━━━━━ Records provided

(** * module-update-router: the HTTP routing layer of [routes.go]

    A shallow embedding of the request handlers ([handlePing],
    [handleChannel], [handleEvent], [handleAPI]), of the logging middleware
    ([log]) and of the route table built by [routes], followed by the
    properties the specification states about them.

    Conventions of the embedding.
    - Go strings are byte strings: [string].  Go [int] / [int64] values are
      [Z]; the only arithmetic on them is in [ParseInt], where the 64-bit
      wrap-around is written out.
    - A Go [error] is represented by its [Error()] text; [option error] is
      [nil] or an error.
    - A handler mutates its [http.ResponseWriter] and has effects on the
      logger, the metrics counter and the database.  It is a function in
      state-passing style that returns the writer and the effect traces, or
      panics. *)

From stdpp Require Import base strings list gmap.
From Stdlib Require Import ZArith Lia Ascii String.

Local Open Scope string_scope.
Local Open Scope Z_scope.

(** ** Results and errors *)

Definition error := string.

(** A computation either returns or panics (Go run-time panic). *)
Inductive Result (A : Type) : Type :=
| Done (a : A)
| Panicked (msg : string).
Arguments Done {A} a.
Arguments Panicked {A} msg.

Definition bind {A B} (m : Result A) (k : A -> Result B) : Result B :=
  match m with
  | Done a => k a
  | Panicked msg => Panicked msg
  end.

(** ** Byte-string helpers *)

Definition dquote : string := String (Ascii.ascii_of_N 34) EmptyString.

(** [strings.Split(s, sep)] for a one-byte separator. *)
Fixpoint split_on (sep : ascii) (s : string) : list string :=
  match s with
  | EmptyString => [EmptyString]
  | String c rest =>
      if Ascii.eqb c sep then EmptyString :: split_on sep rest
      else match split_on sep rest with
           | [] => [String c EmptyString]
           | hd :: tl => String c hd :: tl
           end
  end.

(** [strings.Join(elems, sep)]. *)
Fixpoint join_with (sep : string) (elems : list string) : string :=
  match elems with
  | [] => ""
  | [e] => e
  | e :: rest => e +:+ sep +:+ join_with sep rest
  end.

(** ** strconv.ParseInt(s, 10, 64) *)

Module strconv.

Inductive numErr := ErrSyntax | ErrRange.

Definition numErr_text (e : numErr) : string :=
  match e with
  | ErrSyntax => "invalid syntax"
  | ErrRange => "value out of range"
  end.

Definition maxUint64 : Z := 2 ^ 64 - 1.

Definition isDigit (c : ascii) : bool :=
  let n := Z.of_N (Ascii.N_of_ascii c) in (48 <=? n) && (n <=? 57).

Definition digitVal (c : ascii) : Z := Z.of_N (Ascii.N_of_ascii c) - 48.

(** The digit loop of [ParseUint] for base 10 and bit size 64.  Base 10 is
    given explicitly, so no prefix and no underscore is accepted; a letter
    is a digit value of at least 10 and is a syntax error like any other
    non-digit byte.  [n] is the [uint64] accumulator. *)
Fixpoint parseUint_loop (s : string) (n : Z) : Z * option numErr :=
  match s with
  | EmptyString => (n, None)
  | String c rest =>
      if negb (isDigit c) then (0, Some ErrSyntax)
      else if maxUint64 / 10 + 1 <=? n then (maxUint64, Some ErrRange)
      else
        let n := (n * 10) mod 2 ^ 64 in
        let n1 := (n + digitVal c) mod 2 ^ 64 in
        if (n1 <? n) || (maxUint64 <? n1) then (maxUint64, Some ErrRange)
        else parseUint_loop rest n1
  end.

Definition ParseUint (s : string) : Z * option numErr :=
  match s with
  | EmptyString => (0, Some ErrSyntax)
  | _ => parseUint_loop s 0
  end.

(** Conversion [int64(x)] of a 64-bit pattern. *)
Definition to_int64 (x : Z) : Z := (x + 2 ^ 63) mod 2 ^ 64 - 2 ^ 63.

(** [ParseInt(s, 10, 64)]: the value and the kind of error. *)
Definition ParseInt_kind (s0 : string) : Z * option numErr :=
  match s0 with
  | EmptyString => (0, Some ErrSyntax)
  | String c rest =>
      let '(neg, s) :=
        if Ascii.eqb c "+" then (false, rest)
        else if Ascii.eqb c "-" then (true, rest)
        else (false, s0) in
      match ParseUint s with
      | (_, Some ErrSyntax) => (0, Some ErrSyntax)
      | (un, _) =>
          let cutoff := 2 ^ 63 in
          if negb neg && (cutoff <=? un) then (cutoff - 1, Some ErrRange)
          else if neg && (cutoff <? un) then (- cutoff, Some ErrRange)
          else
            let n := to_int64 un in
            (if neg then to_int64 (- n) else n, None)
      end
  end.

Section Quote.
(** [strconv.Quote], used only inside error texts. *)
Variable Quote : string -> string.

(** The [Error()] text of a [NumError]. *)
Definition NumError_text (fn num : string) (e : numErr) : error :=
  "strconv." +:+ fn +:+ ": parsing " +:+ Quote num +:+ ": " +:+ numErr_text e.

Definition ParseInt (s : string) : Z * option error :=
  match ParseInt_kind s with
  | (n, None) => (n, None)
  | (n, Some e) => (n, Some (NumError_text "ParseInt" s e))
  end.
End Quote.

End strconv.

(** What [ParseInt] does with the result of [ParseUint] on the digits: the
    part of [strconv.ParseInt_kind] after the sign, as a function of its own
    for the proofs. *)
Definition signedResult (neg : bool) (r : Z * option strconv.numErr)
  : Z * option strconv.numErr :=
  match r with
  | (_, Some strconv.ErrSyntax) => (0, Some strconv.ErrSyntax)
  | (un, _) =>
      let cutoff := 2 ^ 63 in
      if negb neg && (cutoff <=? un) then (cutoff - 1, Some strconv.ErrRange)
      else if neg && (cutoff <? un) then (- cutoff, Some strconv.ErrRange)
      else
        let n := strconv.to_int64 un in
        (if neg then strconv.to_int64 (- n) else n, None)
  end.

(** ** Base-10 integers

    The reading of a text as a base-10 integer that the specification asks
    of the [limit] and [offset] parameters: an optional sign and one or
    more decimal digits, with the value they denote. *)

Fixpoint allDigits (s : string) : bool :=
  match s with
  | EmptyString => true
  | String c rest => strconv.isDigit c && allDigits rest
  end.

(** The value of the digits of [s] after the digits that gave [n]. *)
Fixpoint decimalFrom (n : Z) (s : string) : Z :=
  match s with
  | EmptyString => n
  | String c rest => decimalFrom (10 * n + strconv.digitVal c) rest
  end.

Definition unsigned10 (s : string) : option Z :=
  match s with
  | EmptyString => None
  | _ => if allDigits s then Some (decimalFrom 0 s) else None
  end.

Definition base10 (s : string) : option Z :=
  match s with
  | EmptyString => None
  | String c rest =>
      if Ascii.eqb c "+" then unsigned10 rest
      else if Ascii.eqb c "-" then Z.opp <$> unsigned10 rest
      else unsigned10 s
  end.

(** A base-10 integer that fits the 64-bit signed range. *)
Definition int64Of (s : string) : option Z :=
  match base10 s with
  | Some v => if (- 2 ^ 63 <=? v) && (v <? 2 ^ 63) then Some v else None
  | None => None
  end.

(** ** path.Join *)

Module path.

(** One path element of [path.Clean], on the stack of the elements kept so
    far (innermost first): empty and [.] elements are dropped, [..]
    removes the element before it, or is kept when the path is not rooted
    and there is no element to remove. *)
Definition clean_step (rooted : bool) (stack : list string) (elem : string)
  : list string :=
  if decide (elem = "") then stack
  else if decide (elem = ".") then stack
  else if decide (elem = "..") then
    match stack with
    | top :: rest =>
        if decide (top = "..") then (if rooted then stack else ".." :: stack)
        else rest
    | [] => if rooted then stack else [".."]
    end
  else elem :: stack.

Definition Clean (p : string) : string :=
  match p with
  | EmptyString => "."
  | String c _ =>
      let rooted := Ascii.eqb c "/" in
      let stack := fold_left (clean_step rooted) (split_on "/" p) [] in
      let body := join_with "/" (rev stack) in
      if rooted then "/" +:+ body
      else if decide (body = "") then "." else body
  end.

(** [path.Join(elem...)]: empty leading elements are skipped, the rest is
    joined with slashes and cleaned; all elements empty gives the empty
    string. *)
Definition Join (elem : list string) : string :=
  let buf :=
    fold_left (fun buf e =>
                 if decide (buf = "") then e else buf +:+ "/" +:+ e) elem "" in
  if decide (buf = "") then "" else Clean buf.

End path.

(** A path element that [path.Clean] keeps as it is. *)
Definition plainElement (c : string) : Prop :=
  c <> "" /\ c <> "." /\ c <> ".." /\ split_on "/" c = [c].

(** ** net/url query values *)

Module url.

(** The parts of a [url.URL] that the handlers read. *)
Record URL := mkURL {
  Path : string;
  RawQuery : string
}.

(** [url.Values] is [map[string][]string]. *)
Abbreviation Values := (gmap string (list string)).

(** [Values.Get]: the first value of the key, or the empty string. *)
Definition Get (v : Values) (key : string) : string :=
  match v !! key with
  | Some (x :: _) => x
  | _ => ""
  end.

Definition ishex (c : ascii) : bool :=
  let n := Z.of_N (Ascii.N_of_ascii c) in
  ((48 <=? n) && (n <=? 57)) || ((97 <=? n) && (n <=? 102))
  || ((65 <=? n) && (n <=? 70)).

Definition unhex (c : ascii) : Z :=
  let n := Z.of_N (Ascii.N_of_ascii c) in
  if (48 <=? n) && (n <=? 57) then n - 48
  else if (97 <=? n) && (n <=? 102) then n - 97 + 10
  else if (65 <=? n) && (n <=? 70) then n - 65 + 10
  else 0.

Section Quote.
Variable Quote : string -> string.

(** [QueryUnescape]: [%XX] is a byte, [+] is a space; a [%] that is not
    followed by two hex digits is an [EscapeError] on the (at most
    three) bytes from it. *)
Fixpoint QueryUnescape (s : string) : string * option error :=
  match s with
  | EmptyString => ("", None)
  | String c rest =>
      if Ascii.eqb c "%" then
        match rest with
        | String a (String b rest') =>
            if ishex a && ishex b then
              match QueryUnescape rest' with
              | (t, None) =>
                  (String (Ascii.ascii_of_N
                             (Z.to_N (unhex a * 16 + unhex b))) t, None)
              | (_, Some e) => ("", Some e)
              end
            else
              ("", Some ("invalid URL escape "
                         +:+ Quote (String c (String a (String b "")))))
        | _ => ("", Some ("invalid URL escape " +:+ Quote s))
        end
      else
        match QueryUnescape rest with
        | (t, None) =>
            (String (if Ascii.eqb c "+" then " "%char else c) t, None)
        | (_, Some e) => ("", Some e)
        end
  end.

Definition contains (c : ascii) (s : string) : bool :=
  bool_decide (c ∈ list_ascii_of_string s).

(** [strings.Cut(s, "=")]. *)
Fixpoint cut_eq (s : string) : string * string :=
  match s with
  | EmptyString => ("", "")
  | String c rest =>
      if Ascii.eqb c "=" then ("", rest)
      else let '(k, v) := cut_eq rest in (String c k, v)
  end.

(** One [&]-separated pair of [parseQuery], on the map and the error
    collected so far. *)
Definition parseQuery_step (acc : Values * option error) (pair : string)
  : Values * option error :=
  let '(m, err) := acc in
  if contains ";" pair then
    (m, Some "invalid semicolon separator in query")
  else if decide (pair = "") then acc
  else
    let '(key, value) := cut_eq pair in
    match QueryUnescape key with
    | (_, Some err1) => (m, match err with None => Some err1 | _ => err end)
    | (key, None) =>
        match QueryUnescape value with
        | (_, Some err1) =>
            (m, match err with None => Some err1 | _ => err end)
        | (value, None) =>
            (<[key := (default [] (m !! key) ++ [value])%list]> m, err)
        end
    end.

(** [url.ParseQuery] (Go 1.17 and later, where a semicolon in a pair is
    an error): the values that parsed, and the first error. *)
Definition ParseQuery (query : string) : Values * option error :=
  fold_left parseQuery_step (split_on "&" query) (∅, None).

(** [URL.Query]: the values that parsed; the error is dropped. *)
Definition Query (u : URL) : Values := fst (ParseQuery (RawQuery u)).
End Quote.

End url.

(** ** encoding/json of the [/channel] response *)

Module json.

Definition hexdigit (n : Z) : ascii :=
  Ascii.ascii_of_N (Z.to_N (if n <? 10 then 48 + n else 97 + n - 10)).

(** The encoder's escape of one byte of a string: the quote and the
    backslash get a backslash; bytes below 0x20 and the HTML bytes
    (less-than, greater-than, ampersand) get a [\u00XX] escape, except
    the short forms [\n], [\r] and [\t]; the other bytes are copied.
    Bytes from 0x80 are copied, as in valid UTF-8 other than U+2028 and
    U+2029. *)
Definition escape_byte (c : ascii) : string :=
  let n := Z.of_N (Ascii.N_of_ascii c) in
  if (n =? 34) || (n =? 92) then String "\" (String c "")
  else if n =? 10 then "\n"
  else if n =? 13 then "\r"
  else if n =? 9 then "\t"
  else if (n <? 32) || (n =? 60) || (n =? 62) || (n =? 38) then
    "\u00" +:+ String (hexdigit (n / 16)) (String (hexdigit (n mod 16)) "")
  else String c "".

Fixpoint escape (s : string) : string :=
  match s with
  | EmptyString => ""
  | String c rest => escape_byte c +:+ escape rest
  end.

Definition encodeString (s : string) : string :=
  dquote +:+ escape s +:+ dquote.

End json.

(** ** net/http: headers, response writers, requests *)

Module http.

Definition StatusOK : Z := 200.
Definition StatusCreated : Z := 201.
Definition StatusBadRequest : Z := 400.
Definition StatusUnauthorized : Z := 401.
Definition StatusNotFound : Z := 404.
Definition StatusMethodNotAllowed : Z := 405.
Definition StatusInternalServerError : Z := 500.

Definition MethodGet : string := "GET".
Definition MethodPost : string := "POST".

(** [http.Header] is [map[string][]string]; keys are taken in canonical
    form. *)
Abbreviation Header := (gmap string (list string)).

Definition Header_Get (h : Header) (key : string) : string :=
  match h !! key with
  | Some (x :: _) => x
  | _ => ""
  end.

━━━━━━━━━━

Exercise details
Say how many lines of the data hold the string "Local", with no other words in your reply.

Result for this exercise
2